BEGIN RECORD EXCERPTS
(* ===== verification/VnodeProps.v ===== *)
(** * Properties of vnodes

    The references that users of vnodes hold, and how [vref], [vput] and
    [vget] account for them.  A file system is seen through the directory
    entries, the type and the link count of its inodes. *)

From S2P Require Import Prelude Kstate Sched Kmutex Vmstate Pframe Vnode.
Local Open Scope Z_scope.

(** An inode: its file system and number. *)
Abbreviation ino := (positive * Z)%type.

(** File systems keep their data in memory and on the block devices. *)
Abbreviation fsdata := ((Z → Z) * (Z → Z))%type.
Definition data (s : vst) : fsdata := (mem s, disk (v_fs s)).
Definition set_data (m d : Z → Z) (s : vst) : vst := set_mem (λ _, m) (set_fs (set_disk d) s).

Definition inode (x : vnode) : ino := (vn_fs x, vn_vno x).

(** The references to a vnode other than those of its resident pages. *)
Definition held (s : vst) (v : vnptr) : Z :=
  match vnodes (v_fs s) !! v with
  | Some x => match mmobjs s !! vn_mmobj x with
              | Some o => mmo_refcount o - mmo_nrespages o
              | None => 0
              end
  | None => 0
  end.

Definition refcount (s : vst) (v : vnptr) : Z :=
  match vnodes (v_fs s) !! v with
  | Some x => default 0 (mmo_refcount <$> mmobjs s !! vn_mmobj x)
  | None => 0
  end.

(** [one v w] is the contribution to [held] of [w] of a reference to [v]. *)
Definition one (v w : vnptr) : Z := if decide (w = v) then 1 else 0.

Lemma one_nonneg v w : 0 <= one v w.
Proof. unfold one. case_decide; lia. Qed.

Lemma one_same v : one v v = 1.
Proof. unfold one. by rewrite decide_True. Qed.

(** Accounting of references: the goal is about [held], sums of [one], and
    references [G] known to be nonnegative. *)
Ltac ledger :=
  let w := fresh "w" in
  intros w; cbn beta;
  repeat match goal with Hh : ∀ u, held ?s u = _ |- context [held ?s w] => rewrite (Hh w) end;
  repeat match goal with Hg : ∀ u, 0 <= _ |- _ => specialize (Hg w) end; cbn beta in *;
  repeat match goal with
         | |- context [one ?v w] =>
             lazymatch goal with
             | _ : 0 <= one v w |- _ => fail
             | _ => pose proof (one_nonneg v w)
             end
         end;
  lia.

(** What the data of a file system says of its inodes. *)
Class FsView := {
  dirent : fsdata → ino → path → option ino;
  isdir : fsdata → ino → bool;
  linked : fsdata → ino → bool;
  dirent_linked : ∀ D i n j, linked D i = true → dirent D i n = Some j → linked D j = true;
}.

Definition same_at `{FsView} (D D' : fsdata) (i : ino) : Prop :=
  linked D' i = linked D i ∧ isdir D' i = isdir D i ∧ ∀ n, dirent D' i n = dirent D i n.

(** Directories, and only they, have the operations on directories. *)
Definition dir_ops (b : bool) (ops : vnode_ops_t) : Prop :=
  (is_Some (op_lookup ops) ↔ b = true) ∧ (is_Some (op_mkdir ops) ↔ b = true) ∧
  (is_Some (op_rmdir ops) ↔ b = true).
END RECORD EXCERPTS
EXERCISE PROMPT:
Give back, unchanged, the line that holds "(** What the" along with all lines after it through the last line above.

FINISHED TASK:
(** What the data of a file system says of its inodes. *)
Class FsView := {
  dirent : fsdata → ino → path → option ino;
  isdir : fsdata → ino → bool;
  linked : fsdata → ino → bool;
  dirent_linked : ∀ D i n j, linked D i = true → dirent D i n = Some j → linked D j = true;
}.

Definition same_at `{FsView} (D D' : fsdata) (i : ino) : Prop :=
  linked D' i = linked D i ∧ isdir D' i = isdir D i ∧ ∀ n, dirent D' i n = dirent D i n.

(** Directories, and only they, have the operations on directories. *)
Definition dir_ops (b : bool) (ops : vnode_ops_t) : Prop :=
  (is_Some (op_lookup ops) ↔ b = true) ∧ (is_Some (op_mkdir ops) ↔ b = true) ∧
  (is_Some (op_rmdir ops) ↔ b = true).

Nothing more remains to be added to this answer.